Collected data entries
________________________________________

(** C8 (as amended).  A modification job for a project without an
    active Source-Repo row, when the control database and the bus do
    what this path asks of them (the request is logged, a client is
    handed out, BEGIN and ROLLBACK run, the three publications of the
    path are delivered, the lookup returns no row): the job throws "No
    GitHub repository found for project <id>" to the queue; after the
    two progress messages exactly one more message is published on the
    stream, a terminal error whose text contains "No GitHub repository
    found"; the statements that ran on the client are BEGIN, the
    lookup and ROLLBACK, after which no transaction is open and
    nothing is pending, and the rows that persist are those that were
    there before. *)
Theorem missing_repository_fails_the_job (env : WorkerEnv) (job : Job) (w : World) :
  job_name job = "projectModificationJob" ->
  workable (m_infra (w_modification env)) ->
  txBegin (m_infra (w_modification env)) = Resolves tt ->
  (forall k, k < 3 ->
     redisPublish (m_infra (w_modification env)) (pubAttempts w + k) = Resolves tt) ->
  m_repoRows (w_modification env) = Resolves [] ->
  exists content w',
    Dispatcher.processJob env job w
    = (Throw ("No GitHub repository found for project " +++ project_id (job_data job)), w')
    /\ bus w' = bus w ++ [(streamId (job_data job), Progress "Provisioning new sandbox..." 10);
                          (streamId (job_data job), Progress "Sandbox provisioned" 15);
                          (streamId (job_data job), Terminal content true)]
    /\ Str.includes content "No GitHub repository found" = true
    /\ ctl w' = ctl w ++ [Begin; Select "project_github_repos"; Rollback; Release]
    /\ inTransaction (fold_left txStep (ctl w') (mkTxState false [] [])) = false
    /\ pendingRows (fold_left txStep (ctl w') (mkTxState false [] [])) = []
    /\ persisted (ctl w') = persisted (ctl w).
Proof.
  intros Hname (Hlog & Hconn & Hrb) Hbegin Hpub Hrows.
  destruct Hlog as [rid Hlog].
  pose proof (Hpub 0 (Nat.lt_0_succ 2)) as Hp0. rewrite Nat.add_0_r in Hp0.
  pose proof (Hpub 1 (proj1 (Nat.succ_lt_mono 0 2) (Nat.lt_0_succ 1))) as Hp1.
  pose proof (Hpub 2 (Nat.lt_succ_diag_r 2)) as Hp2.
  rewrite Nat.add_1_r in Hp1. replace (pubAttempts w + 2) with (S (S (pubAttempts w))) in Hp2
    by (now rewrite Nat.add_comm).
  exists ("Modification failed: " +++ "No GitHub repository found"
          +++ " for project " +++ project_id (job_data job)).
  unfold Dispatcher.processJob, Dispatcher.getProcessor. rewrite Hname. cbn [String.eqb Ascii.eqb Bool.eqb].
  unfold Modification.projectModificationProcessor,
    Modification.handleProjectModificationOrchestration, Modification.modificationBody,
    Modification.modificationPhases, Modification.getProjectGitHubRepo, provisionDaytonaContainer,
    Publisher.publishProgress, Publisher.publishError.
  rewrite Hlog, Hconn, Hrb, Hbegin, Hrows.
  unfold bind, finally, tryCatch, ext, query, ret, throw, release, consoleError.
  rewrite publish_resolved by exact Hp0.
  destruct (m_sandboxCreate (w_modification env));
    cbn [fst snd];
    rewrite publish_resolved by exact Hp1;
    cbn [fst snd];
    rewrite publish_resolved by exact Hp2;
    cbn [bus ctl ran deliver logged fst snd];
    (eexists; split; [reflexivity|]);
    cbn [bus ctl ran deliver logged fst snd];
    rewrite <- !app_assoc; cbn [app];
    (split; [reflexivity|]);
    (split; [apply includes_app|]);
    (split; [reflexivity|]);
    rewrite !fold_left_app; cbn [fold_left txStep inTransaction pendingRows];
    (split; [reflexivity|]); (split; [reflexivity|]);
    rewrite !persisted_app; reflexivity.
Qed.

(** ** What the phases of a pipeline leave untouched *)

Create HintDb pipeline.

#[local] Hint Unfold
  Publisher.publishProgress
  CostTracker.trackMessageCost
  AgenticLoop.runAgenticLoop AgenticLoop.afterLoop
  provisionDaytonaContainer detectNeed
  Modification.getProjectGitHubRepo Modification.addTablesToExistingDatabase
  Modification.handleNewTables Modification.refreshBlueprint
  Modification.modificationPhases
  Modification.readFileFromContainer Modification.redeploy
  GitBranchManager.listDirectory GitBranchManager.checked
  GitBranchManager.cloneProjectFromGitHub GitBranchManager.createFeatureBranch
  GitBranchManager.commitChanges GitBranchManager.pushFeatureBranch
  GitBranchManager.mergeFeatureBranch GitBranchManager.pushToMain
  ContextLoader.loadProjectContext
  FlyioService.createFlyToml FlyioService.checkFlyAppExists FlyioService.createFlyApp
  FlyioService.setDatabaseSecrets FlyioService.verifyDeployment
  FlyioService.recordDeployment FlyioService.deployProjectToFlyIO
  GitHubIntegration.createGitHubRepo GitHubIntegration.pushToOrigin
  GitHubIntegration.firstPush GitHubIntegration.laterPush
  GitHubIntegration.pushToGitHubDeterministic
  Creation.getOrProvisionContainer Creation.pushToGitHub
  DatabaseProvisioner.provisionAndCreateTables
  Creation.storeEnvVarRequirements Creation.storeCredentialPlaceholders
  Creation.detectionPhases Creation.trackProjectCreated
  Creation.deploymentPreparation Creation.trackEndpoints Creation.postExecution
  Creation.saveBlueprint Creation.pipelinePhases Creation.creationPhases
  Creation.notifyDeployment
  SecretSync.syncAttempt SecretSync.recordFailure SecretSync.tearDown
  : pipeline.

Section PipelineFrames.

Context {X : Type} (f : World -> X).
Hypothesis blind_ran : forall s, blind f (ran s).
Hypothesis blind_logged : forall line, blind f (logged line).
Hypothesis blind_attempted : forall c op, blind f (attempted c op).
Hypothesis blind_costed : forall r, blind f (costed r).
Hypothesis blind_acted : forall r, blind f (acted r).
Hypothesis blind_dropped : blind f dropped.
Hypothesis blind_progress : forall ch m p, blind f (deliver ch (Progress m p)).
Hypothesis blind_typed : forall ch t c, blind f (deliver ch (Typed t c)).
Hypothesis blind_applied : forall db stmt, blind f (applied db stmt).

________________________________________

TASK DIRECTIONS
Every record, start to finish: reproduce it word for word.

OUTPUT FOR THIS TASK
(** C8 (as amended).  A modification job for a project without an
    active Source-Repo row, when the control database and the bus do
    what this path asks of them (the request is logged, a client is
    handed out, BEGIN and ROLLBACK run, the three publications of the
    path are delivered, the lookup returns no row): the job throws "No
    GitHub repository found for project <id>" to the queue; after the
    two progress messages exactly one more message is published on the
    stream, a terminal error whose text contains "No GitHub repository
    found"; the statements that ran on the client are BEGIN, the
    lookup and ROLLBACK, after which no transaction is open and
    nothing is pending, and the rows that persist are those that were
    there before. *)
Theorem missing_repository_fails_the_job (env : WorkerEnv) (job : Job) (w : World) :
  job_name job = "projectModificationJob" ->
  workable (m_infra (w_modification env)) ->
  txBegin (m_infra (w_modification env)) = Resolves tt ->
  (forall k, k < 3 ->
     redisPublish (m_infra (w_modification env)) (pubAttempts w + k) = Resolves tt) ->
  m_repoRows (w_modification env) = Resolves [] ->
  exists content w',
    Dispatcher.processJob env job w
    = (Throw ("No GitHub repository found for project " +++ project_id (job_data job)), w')
    /\ bus w' = bus w ++ [(streamId (job_data job), Progress "Provisioning new sandbox..." 10);
                          (streamId (job_data job), Progress "Sandbox provisioned" 15);
                          (streamId (job_data job), Terminal content true)]
    /\ Str.includes content "No GitHub repository found" = true
    /\ ctl w' = ctl w ++ [Begin; Select "project_github_repos"; Rollback; Release]
    /\ inTransaction (fold_left txStep (ctl w') (mkTxState false [] [])) = false
    /\ pendingRows (fold_left txStep (ctl w') (mkTxState false [] [])) = []
    /\ persisted (ctl w') = persisted (ctl w).
Proof.
  intros Hname (Hlog & Hconn & Hrb) Hbegin Hpub Hrows.
  destruct Hlog as [rid Hlog].
  pose proof (Hpub 0 (Nat.lt_0_succ 2)) as Hp0. rewrite Nat.add_0_r in Hp0.
  pose proof (Hpub 1 (proj1 (Nat.succ_lt_mono 0 2) (Nat.lt_0_succ 1))) as Hp1.
  pose proof (Hpub 2 (Nat.lt_succ_diag_r 2)) as Hp2.
  rewrite Nat.add_1_r in Hp1. replace (pubAttempts w + 2) with (S (S (pubAttempts w))) in Hp2
    by (now rewrite Nat.add_comm).
  exists ("Modification failed: " +++ "No GitHub repository found"
          +++ " for project " +++ project_id (job_data job)).
  unfold Dispatcher.processJob, Dispatcher.getProcessor. rewrite Hname. cbn [String.eqb Ascii.eqb Bool.eqb].
  unfold Modification.projectModificationProcessor,
    Modification.handleProjectModificationOrchestration, Modification.modificationBody,
    Modification.modificationPhases, Modification.getProjectGitHubRepo, provisionDaytonaContainer,
    Publisher.publishProgress, Publisher.publishError.
  rewrite Hlog, Hconn, Hrb, Hbegin, Hrows.
  unfold bind, finally, tryCatch, ext, query, ret, throw, release, consoleError.
  rewrite publish_resolved by exact Hp0.
  destruct (m_sandboxCreate (w_modification env));
    cbn [fst snd];
    rewrite publish_resolved by exact Hp1;
    cbn [fst snd];
    rewrite publish_resolved by exact Hp2;
    cbn [bus ctl ran deliver logged fst snd];
    (eexists; split; [reflexivity|]);
    cbn [bus ctl ran deliver logged fst snd];
    rewrite <- !app_assoc; cbn [app];
    (split; [reflexivity|]);
    (split; [apply includes_app|]);
    (split; [reflexivity|]);
    rewrite !fold_left_app; cbn [fold_left txStep inTransaction pendingRows];
    (split; [reflexivity|]); (split; [reflexivity|]);
    rewrite !persisted_app; reflexivity.
Qed.

(** ** What the phases of a pipeline leave untouched *)

Create HintDb pipeline.

#[local] Hint Unfold
  Publisher.publishProgress
  CostTracker.trackMessageCost
  AgenticLoop.runAgenticLoop AgenticLoop.afterLoop
  provisionDaytonaContainer detectNeed
  Modification.getProjectGitHubRepo Modification.addTablesToExistingDatabase
  Modification.handleNewTables Modification.refreshBlueprint
  Modification.modificationPhases
  Modification.readFileFromContainer Modification.redeploy
  GitBranchManager.listDirectory GitBranchManager.checked
  GitBranchManager.cloneProjectFromGitHub GitBranchManager.createFeatureBranch
  GitBranchManager.commitChanges GitBranchManager.pushFeatureBranch
  GitBranchManager.mergeFeatureBranch GitBranchManager.pushToMain
  ContextLoader.loadProjectContext
  FlyioService.createFlyToml FlyioService.checkFlyAppExists FlyioService.createFlyApp
  FlyioService.setDatabaseSecrets FlyioService.verifyDeployment
  FlyioService.recordDeployment FlyioService.deployProjectToFlyIO
  GitHubIntegration.createGitHubRepo GitHubIntegration.pushToOrigin
  GitHubIntegration.firstPush GitHubIntegration.laterPush
  GitHubIntegration.pushToGitHubDeterministic
  Creation.getOrProvisionContainer Creation.pushToGitHub
  DatabaseProvisioner.provisionAndCreateTables
  Creation.storeEnvVarRequirements Creation.storeCredentialPlaceholders
  Creation.detectionPhases Creation.trackProjectCreated
  Creation.deploymentPreparation Creation.trackEndpoints Creation.postExecution
  Creation.saveBlueprint Creation.pipelinePhases Creation.creationPhases
  Creation.notifyDeployment
  SecretSync.syncAttempt SecretSync.recordFailure SecretSync.tearDown
  : pipeline.

Section PipelineFrames.

Context {X : Type} (f : World -> X).
Hypothesis blind_ran : forall s, blind f (ran s).
Hypothesis blind_logged : forall line, blind f (logged line).
Hypothesis blind_attempted : forall c op, blind f (attempted c op).
Hypothesis blind_costed : forall r, blind f (costed r).
Hypothesis blind_acted : forall r, blind f (acted r).
Hypothesis blind_dropped : blind f dropped.
Hypothesis blind_progress : forall ch m p, blind f (deliver ch (Progress m p)).
Hypothesis blind_typed : forall ch t c, blind f (deliver ch (Typed t c)).
Hypothesis blind_applied : forall db stmt, blind f (applied db stmt).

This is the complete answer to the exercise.